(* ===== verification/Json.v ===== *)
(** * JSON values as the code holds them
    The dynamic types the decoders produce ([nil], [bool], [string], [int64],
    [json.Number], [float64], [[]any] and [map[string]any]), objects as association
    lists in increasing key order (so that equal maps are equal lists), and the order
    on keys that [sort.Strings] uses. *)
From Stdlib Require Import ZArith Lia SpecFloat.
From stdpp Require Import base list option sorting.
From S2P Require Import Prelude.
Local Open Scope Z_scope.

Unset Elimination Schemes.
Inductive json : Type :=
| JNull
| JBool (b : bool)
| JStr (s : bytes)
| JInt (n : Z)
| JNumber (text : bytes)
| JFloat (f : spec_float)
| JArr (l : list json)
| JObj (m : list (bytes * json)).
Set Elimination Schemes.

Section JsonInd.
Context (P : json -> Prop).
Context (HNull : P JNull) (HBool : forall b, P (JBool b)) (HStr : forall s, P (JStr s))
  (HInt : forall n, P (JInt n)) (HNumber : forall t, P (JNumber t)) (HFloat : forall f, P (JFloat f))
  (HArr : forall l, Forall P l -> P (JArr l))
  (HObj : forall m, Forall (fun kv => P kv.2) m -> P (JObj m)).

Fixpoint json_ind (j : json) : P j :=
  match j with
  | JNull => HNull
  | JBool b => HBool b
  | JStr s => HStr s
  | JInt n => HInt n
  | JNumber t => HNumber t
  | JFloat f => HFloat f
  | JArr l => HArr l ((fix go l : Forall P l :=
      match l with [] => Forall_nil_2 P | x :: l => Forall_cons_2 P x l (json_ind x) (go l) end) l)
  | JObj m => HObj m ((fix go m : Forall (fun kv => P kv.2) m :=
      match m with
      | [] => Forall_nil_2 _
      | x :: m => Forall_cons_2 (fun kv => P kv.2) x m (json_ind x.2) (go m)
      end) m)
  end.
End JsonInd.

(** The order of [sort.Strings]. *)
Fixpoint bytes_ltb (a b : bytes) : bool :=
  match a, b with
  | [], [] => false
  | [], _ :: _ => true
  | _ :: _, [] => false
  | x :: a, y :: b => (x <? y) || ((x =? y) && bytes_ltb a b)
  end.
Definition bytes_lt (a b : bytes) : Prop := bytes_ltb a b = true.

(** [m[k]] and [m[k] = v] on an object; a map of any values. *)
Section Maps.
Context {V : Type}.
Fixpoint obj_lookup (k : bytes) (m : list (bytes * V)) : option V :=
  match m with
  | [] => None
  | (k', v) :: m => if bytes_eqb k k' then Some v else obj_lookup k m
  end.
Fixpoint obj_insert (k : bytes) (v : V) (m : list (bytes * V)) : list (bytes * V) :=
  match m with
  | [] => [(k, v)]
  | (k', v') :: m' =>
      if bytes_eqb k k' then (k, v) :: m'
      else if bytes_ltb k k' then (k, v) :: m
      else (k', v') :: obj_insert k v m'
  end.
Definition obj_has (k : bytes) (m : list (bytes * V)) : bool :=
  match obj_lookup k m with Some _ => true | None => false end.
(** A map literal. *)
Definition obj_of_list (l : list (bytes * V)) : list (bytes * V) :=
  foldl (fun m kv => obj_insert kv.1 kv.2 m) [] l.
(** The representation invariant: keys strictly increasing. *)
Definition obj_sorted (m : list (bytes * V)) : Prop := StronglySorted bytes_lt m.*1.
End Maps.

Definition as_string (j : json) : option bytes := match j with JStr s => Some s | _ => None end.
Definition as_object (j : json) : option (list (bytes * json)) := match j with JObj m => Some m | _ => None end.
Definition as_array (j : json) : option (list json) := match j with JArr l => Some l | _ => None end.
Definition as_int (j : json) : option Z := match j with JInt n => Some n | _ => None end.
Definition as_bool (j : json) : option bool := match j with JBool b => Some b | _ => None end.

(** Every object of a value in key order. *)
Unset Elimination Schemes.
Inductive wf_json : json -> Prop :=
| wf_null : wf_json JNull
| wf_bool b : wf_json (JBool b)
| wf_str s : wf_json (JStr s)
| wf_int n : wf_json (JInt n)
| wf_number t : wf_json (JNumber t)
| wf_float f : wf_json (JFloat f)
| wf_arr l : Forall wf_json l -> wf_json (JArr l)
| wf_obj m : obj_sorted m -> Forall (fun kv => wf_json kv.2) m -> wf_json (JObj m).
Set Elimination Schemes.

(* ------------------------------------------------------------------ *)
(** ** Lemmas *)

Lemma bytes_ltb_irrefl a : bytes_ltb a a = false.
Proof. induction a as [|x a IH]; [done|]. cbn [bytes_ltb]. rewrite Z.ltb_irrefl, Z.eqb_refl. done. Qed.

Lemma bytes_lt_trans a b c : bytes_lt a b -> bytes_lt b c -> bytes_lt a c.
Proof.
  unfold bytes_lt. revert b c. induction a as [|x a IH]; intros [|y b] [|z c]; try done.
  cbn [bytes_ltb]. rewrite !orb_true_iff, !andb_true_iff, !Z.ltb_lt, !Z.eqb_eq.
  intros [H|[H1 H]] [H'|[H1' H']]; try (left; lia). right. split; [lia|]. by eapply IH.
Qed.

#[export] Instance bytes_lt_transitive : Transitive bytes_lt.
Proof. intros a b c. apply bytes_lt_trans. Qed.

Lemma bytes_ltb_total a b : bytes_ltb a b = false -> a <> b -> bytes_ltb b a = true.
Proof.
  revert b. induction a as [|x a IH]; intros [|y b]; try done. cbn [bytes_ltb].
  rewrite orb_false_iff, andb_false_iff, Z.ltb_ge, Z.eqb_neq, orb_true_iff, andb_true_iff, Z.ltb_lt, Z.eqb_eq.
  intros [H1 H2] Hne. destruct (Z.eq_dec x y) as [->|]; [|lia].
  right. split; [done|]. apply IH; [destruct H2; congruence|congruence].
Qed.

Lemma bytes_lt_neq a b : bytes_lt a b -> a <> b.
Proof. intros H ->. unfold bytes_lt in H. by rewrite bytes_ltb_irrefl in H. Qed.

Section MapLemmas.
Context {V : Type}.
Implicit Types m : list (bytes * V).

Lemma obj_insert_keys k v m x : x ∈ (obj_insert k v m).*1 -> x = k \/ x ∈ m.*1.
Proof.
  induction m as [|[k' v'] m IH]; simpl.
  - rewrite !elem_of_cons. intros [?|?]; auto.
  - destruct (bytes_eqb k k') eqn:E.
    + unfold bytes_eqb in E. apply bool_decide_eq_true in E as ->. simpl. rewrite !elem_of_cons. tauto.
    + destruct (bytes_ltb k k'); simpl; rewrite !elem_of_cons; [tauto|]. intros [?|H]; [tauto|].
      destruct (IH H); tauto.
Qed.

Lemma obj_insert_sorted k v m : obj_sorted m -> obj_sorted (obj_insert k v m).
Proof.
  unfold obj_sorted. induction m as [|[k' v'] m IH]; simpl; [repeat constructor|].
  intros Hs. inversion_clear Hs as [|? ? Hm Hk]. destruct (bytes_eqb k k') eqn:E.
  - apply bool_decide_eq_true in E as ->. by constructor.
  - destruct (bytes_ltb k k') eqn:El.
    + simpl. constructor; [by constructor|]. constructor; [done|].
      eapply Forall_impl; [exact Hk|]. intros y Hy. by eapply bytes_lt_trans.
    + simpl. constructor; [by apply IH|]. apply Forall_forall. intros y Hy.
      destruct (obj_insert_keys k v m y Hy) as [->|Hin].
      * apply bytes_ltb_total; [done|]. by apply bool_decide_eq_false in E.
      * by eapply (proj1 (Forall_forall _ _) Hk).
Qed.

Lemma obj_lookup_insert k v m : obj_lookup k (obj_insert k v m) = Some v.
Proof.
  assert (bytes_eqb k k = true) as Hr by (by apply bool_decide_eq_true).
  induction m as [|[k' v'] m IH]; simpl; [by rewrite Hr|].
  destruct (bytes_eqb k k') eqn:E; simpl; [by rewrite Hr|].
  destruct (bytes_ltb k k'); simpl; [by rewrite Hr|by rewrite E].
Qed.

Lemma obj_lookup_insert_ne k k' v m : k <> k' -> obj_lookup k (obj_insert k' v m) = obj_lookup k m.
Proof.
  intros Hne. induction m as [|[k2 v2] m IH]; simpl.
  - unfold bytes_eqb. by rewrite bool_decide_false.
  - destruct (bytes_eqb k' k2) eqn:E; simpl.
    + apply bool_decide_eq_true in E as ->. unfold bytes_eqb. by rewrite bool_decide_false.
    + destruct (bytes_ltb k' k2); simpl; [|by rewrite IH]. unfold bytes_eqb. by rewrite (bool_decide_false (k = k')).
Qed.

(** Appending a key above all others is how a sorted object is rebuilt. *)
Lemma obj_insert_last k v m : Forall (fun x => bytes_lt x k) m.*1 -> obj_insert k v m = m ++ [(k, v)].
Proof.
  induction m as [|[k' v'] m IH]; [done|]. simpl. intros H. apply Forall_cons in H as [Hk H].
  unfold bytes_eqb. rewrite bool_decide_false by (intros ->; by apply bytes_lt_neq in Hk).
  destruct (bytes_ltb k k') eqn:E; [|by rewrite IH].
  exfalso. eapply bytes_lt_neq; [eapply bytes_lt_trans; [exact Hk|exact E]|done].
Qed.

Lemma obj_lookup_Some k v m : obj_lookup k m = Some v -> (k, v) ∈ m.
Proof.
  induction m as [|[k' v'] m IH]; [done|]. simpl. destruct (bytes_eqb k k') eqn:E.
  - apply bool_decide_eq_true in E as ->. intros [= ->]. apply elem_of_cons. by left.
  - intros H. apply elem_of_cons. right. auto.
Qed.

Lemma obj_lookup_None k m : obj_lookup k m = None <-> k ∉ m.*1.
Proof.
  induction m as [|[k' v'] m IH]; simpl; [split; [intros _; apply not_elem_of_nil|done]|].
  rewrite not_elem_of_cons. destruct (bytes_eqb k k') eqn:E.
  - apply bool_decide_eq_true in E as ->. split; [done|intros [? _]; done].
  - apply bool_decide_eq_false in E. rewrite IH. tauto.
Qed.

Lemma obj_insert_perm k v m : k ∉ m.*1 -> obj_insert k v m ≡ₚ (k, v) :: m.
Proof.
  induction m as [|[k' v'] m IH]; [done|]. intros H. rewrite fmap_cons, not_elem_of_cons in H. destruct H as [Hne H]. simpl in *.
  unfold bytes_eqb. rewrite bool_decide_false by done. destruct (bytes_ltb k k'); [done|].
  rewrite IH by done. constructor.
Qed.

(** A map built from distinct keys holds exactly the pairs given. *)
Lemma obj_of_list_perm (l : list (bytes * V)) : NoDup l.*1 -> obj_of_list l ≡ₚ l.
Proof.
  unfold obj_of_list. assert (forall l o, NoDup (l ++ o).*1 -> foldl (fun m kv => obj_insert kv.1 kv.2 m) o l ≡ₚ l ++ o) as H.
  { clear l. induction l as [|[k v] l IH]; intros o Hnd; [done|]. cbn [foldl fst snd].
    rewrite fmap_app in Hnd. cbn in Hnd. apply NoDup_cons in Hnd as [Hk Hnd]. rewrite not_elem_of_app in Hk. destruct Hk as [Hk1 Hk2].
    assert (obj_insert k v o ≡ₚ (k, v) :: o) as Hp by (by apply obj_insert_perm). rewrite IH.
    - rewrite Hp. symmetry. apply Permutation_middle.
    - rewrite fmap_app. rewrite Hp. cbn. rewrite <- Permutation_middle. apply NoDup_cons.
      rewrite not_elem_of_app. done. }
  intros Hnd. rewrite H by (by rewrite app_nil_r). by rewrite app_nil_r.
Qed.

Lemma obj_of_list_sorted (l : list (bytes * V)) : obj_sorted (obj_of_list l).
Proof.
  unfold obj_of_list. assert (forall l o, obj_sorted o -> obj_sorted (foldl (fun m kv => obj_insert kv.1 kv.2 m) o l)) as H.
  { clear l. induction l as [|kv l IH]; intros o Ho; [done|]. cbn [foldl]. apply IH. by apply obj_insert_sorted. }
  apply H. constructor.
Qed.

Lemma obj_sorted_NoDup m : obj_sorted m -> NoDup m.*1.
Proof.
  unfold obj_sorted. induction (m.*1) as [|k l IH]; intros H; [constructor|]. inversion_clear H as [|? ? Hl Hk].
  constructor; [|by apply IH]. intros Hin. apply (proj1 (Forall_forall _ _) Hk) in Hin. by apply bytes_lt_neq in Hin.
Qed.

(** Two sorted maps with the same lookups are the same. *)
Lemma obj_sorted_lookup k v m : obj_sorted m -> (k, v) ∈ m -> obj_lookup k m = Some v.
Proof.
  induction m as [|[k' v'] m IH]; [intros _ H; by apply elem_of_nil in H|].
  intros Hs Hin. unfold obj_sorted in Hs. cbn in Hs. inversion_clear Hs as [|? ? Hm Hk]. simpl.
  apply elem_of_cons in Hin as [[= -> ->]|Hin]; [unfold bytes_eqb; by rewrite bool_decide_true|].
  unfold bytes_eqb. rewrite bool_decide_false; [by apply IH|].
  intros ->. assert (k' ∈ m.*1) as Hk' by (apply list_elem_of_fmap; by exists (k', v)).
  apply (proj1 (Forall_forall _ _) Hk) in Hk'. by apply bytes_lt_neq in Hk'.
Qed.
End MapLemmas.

┄┄┄┄┄┄┄┄┄┄

■ Problem requirements: Taking the entries above, restate exactly those lines that fall between the line with "intros [H|[H1 H]]" and the line with "Section MapLemmas.", keeping both of those lines too.

■ Problem solution:
  intros [H|[H1 H]] [H'|[H1' H']]; try (left; lia). right. split; [lia|]. by eapply IH.
Qed.

#[export] Instance bytes_lt_transitive : Transitive bytes_lt.
Proof. intros a b c. apply bytes_lt_trans. Qed.

Lemma bytes_ltb_total a b : bytes_ltb a b = false -> a <> b -> bytes_ltb b a = true.
Proof.
  revert b. induction a as [|x a IH]; intros [|y b]; try done. cbn [bytes_ltb].
  rewrite orb_false_iff, andb_false_iff, Z.ltb_ge, Z.eqb_neq, orb_true_iff, andb_true_iff, Z.ltb_lt, Z.eqb_eq.
  intros [H1 H2] Hne. destruct (Z.eq_dec x y) as [->|]; [|lia].
  right. split; [done|]. apply IH; [destruct H2; congruence|congruence].
Qed.

Lemma bytes_lt_neq a b : bytes_lt a b -> a <> b.
Proof. intros H ->. unfold bytes_lt in H. by rewrite bytes_ltb_irrefl in H. Qed.

Section MapLemmas.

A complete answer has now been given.